[Stored items]

++++++++

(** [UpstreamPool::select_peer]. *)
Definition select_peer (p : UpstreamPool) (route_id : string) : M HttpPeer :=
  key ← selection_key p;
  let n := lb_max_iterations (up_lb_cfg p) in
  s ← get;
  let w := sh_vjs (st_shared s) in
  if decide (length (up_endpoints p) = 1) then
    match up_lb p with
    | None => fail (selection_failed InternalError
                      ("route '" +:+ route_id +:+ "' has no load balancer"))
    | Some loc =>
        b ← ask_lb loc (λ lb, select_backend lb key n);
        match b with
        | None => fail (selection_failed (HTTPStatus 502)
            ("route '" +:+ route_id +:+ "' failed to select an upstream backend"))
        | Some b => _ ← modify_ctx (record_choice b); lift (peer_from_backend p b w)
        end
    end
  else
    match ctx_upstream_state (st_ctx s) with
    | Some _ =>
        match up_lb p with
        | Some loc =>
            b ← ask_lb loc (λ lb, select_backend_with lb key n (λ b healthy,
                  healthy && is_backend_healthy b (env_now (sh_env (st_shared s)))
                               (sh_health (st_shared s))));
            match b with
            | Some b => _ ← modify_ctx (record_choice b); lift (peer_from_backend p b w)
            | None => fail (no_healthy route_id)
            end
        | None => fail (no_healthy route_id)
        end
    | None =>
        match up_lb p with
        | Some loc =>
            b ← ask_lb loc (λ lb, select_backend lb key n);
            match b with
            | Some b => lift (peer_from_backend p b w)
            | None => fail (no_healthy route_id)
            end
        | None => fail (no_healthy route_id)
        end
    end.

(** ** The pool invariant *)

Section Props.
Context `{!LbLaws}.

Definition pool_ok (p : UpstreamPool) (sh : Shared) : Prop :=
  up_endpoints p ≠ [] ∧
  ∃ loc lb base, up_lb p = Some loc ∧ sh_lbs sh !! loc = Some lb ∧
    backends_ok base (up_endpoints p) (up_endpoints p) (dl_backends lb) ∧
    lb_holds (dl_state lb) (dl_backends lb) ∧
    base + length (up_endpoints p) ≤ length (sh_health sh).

++++++++

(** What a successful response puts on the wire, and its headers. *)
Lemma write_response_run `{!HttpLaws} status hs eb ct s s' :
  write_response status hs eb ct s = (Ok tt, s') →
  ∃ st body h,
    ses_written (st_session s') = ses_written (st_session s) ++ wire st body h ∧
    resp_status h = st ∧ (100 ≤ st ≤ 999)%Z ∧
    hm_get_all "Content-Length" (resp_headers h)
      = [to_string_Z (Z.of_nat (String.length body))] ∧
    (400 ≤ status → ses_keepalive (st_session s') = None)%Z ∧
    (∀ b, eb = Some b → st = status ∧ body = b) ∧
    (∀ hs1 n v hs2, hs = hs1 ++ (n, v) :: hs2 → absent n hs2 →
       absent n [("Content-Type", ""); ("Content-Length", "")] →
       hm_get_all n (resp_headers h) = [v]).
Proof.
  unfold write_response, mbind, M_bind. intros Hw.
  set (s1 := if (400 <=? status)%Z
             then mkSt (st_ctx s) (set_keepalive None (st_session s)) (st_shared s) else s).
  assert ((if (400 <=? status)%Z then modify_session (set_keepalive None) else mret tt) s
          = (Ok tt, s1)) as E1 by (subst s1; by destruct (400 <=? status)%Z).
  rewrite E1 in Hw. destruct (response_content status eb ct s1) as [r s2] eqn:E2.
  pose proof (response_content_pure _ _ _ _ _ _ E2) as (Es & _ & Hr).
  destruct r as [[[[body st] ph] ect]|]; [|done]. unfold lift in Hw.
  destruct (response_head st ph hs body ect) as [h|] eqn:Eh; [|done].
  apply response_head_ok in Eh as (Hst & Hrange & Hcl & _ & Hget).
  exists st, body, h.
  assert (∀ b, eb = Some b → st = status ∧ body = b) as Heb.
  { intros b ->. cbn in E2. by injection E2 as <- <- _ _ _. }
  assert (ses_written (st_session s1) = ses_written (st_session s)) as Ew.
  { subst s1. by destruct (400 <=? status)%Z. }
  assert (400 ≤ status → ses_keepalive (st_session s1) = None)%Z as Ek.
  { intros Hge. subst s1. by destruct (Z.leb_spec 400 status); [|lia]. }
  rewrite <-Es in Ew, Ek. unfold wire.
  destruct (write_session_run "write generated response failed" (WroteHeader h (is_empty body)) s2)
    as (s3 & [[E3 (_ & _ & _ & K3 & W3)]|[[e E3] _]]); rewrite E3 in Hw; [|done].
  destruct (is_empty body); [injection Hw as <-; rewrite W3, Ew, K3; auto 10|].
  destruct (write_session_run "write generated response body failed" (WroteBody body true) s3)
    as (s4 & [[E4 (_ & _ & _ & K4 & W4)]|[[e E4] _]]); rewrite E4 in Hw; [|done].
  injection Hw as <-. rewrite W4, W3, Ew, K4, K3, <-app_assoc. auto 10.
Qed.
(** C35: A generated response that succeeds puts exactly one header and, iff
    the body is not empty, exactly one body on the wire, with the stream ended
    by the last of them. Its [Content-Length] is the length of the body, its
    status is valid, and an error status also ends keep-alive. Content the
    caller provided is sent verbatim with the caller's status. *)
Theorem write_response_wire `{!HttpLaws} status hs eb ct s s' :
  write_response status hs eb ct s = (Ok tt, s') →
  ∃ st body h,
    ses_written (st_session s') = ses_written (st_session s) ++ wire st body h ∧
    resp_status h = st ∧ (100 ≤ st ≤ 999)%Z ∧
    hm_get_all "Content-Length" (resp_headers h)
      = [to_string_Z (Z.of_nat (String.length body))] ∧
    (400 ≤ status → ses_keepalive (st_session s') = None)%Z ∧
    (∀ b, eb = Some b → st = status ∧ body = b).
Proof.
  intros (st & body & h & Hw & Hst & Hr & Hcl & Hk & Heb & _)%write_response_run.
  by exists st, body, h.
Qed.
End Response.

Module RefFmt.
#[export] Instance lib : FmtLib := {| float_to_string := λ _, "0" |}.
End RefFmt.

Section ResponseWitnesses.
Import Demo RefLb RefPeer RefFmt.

++++++++

** EXERCISE **
Keeping every character as it is, restate the lines above that run from the line with "hm_get_all n (resp_headers h) = [v])." through the line with "assert (400 ≤", both included, and nothing else.

** EXERCISE OUTPUT **
       hm_get_all n (resp_headers h) = [v]).
Proof.
  unfold write_response, mbind, M_bind. intros Hw.
  set (s1 := if (400 <=? status)%Z
             then mkSt (st_ctx s) (set_keepalive None (st_session s)) (st_shared s) else s).
  assert ((if (400 <=? status)%Z then modify_session (set_keepalive None) else mret tt) s
          = (Ok tt, s1)) as E1 by (subst s1; by destruct (400 <=? status)%Z).
  rewrite E1 in Hw. destruct (response_content status eb ct s1) as [r s2] eqn:E2.
  pose proof (response_content_pure _ _ _ _ _ _ E2) as (Es & _ & Hr).
  destruct r as [[[[body st] ph] ect]|]; [|done]. unfold lift in Hw.
  destruct (response_head st ph hs body ect) as [h|] eqn:Eh; [|done].
  apply response_head_ok in Eh as (Hst & Hrange & Hcl & _ & Hget).
  exists st, body, h.
  assert (∀ b, eb = Some b → st = status ∧ body = b) as Heb.
  { intros b ->. cbn in E2. by injection E2 as <- <- _ _ _. }
  assert (ses_written (st_session s1) = ses_written (st_session s)) as Ew.
  { subst s1. by destruct (400 <=? status)%Z. }
  assert (400 ≤ status → ses_keepalive (st_session s1) = None)%Z as Ek.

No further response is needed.